> [What you are asked to do]:
Your answer should hold all lines of the entries that include the word "bytes".

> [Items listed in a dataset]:
◇ ◇ ◇ ◇ ◇

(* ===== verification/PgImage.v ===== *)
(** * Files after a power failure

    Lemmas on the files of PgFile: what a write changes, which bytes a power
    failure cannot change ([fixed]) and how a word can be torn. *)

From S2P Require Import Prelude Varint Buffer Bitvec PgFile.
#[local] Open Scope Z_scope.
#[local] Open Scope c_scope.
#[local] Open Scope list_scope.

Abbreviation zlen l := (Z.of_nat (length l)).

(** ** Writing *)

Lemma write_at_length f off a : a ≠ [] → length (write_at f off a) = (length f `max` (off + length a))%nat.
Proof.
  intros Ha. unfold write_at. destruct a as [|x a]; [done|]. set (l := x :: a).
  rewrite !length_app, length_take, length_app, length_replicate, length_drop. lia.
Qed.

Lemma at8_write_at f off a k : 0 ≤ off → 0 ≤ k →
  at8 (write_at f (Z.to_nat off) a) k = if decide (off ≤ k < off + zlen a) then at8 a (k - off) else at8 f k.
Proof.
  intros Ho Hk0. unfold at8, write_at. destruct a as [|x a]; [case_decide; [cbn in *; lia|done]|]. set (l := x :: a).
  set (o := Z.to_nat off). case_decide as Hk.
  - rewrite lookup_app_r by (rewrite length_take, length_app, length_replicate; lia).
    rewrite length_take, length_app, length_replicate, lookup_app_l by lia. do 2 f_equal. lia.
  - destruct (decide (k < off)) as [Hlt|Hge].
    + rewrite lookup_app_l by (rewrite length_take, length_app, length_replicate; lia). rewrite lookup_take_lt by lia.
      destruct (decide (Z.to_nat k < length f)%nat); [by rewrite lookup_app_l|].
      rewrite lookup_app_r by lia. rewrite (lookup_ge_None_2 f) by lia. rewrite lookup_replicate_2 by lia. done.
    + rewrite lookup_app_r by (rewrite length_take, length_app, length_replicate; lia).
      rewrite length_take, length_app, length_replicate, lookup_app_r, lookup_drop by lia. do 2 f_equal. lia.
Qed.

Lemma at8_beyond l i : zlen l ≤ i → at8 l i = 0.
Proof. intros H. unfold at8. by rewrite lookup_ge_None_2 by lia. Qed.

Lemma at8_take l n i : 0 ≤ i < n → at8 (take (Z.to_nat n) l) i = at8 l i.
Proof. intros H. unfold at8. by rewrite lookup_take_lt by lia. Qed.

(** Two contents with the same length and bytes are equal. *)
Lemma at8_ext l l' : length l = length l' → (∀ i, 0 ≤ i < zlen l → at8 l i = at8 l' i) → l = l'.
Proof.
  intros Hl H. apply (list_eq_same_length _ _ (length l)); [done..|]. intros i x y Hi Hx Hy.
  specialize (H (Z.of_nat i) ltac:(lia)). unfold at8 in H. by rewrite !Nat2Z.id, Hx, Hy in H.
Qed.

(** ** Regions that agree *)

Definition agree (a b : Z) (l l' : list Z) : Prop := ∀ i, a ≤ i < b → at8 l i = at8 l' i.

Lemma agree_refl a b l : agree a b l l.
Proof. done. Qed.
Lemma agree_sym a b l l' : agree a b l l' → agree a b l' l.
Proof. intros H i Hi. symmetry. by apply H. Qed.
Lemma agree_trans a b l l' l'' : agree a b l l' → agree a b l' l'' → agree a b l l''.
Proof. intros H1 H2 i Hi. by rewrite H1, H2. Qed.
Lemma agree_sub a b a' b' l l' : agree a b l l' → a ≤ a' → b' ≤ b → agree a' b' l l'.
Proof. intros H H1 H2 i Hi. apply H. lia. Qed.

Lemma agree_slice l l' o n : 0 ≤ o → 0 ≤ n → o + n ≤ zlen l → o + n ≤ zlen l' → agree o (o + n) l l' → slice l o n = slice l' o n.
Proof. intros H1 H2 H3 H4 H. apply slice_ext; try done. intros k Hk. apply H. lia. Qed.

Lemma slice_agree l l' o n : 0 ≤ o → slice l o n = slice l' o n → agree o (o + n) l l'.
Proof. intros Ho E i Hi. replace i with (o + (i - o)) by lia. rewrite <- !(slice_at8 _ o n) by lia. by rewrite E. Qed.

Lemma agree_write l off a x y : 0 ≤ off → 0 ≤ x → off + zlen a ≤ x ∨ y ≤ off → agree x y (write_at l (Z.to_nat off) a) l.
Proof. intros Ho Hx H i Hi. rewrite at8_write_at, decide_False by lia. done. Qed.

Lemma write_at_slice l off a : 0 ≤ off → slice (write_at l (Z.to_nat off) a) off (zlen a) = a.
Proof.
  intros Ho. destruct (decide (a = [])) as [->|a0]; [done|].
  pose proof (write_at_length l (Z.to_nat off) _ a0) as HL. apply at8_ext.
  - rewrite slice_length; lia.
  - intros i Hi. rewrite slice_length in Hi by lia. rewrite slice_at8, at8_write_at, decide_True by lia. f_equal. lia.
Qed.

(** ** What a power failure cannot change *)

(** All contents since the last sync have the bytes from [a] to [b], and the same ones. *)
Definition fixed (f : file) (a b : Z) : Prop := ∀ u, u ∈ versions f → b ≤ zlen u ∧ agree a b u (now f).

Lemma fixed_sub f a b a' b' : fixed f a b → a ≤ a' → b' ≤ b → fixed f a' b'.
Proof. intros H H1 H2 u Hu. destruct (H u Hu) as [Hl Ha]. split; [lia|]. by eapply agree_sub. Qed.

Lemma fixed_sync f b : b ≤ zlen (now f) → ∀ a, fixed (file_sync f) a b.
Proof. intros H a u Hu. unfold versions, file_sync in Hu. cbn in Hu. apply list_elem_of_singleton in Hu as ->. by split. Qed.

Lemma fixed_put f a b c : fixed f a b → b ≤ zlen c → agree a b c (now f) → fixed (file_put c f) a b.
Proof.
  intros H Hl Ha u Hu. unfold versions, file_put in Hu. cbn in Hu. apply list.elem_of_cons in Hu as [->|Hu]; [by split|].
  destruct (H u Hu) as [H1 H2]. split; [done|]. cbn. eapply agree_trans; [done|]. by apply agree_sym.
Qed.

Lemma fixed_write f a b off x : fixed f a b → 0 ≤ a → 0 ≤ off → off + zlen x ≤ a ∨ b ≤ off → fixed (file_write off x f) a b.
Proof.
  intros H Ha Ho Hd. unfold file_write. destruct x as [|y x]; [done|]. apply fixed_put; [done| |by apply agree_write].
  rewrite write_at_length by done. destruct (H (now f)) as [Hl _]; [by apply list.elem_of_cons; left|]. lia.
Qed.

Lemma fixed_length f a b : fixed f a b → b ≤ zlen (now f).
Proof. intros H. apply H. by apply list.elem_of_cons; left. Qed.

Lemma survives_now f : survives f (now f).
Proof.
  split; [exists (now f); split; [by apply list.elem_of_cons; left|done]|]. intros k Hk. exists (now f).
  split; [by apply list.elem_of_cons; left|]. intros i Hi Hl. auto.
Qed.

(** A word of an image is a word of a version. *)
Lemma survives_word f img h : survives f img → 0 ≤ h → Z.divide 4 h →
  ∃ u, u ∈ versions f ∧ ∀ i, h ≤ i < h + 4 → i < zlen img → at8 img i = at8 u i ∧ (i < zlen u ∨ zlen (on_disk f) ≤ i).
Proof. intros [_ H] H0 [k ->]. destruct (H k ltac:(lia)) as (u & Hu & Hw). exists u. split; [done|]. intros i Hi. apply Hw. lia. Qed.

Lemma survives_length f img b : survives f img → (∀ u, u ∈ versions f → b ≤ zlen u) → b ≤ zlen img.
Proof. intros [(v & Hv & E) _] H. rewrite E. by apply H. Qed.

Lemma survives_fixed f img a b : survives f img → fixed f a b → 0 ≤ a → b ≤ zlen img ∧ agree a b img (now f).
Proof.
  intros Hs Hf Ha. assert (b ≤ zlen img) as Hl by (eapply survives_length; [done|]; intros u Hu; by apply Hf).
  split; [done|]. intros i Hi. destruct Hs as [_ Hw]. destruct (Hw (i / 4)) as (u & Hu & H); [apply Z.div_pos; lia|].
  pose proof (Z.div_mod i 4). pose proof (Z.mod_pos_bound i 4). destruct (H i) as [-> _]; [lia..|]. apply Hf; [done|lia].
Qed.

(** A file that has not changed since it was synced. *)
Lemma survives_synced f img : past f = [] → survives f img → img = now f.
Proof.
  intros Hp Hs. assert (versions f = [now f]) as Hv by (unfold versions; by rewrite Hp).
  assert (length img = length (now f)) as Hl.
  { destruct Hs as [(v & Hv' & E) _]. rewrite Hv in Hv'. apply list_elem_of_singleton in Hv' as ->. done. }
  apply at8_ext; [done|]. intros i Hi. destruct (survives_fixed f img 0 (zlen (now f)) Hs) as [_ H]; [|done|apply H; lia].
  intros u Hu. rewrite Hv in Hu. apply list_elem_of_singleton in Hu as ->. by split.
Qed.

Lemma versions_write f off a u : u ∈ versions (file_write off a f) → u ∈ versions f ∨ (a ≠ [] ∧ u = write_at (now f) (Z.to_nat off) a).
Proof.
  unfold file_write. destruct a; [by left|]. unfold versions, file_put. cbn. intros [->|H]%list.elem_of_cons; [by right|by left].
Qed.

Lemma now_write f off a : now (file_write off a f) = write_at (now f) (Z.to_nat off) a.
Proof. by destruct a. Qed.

◇ ◇ ◇ ◇ ◇

> [Written answer]:
    Lemmas on the files of PgFile: what a write changes, which bytes a power
(** Two contents with the same length and bytes are equal. *)
(** All contents since the last sync have the bytes from [a] to [b], and the same ones. *)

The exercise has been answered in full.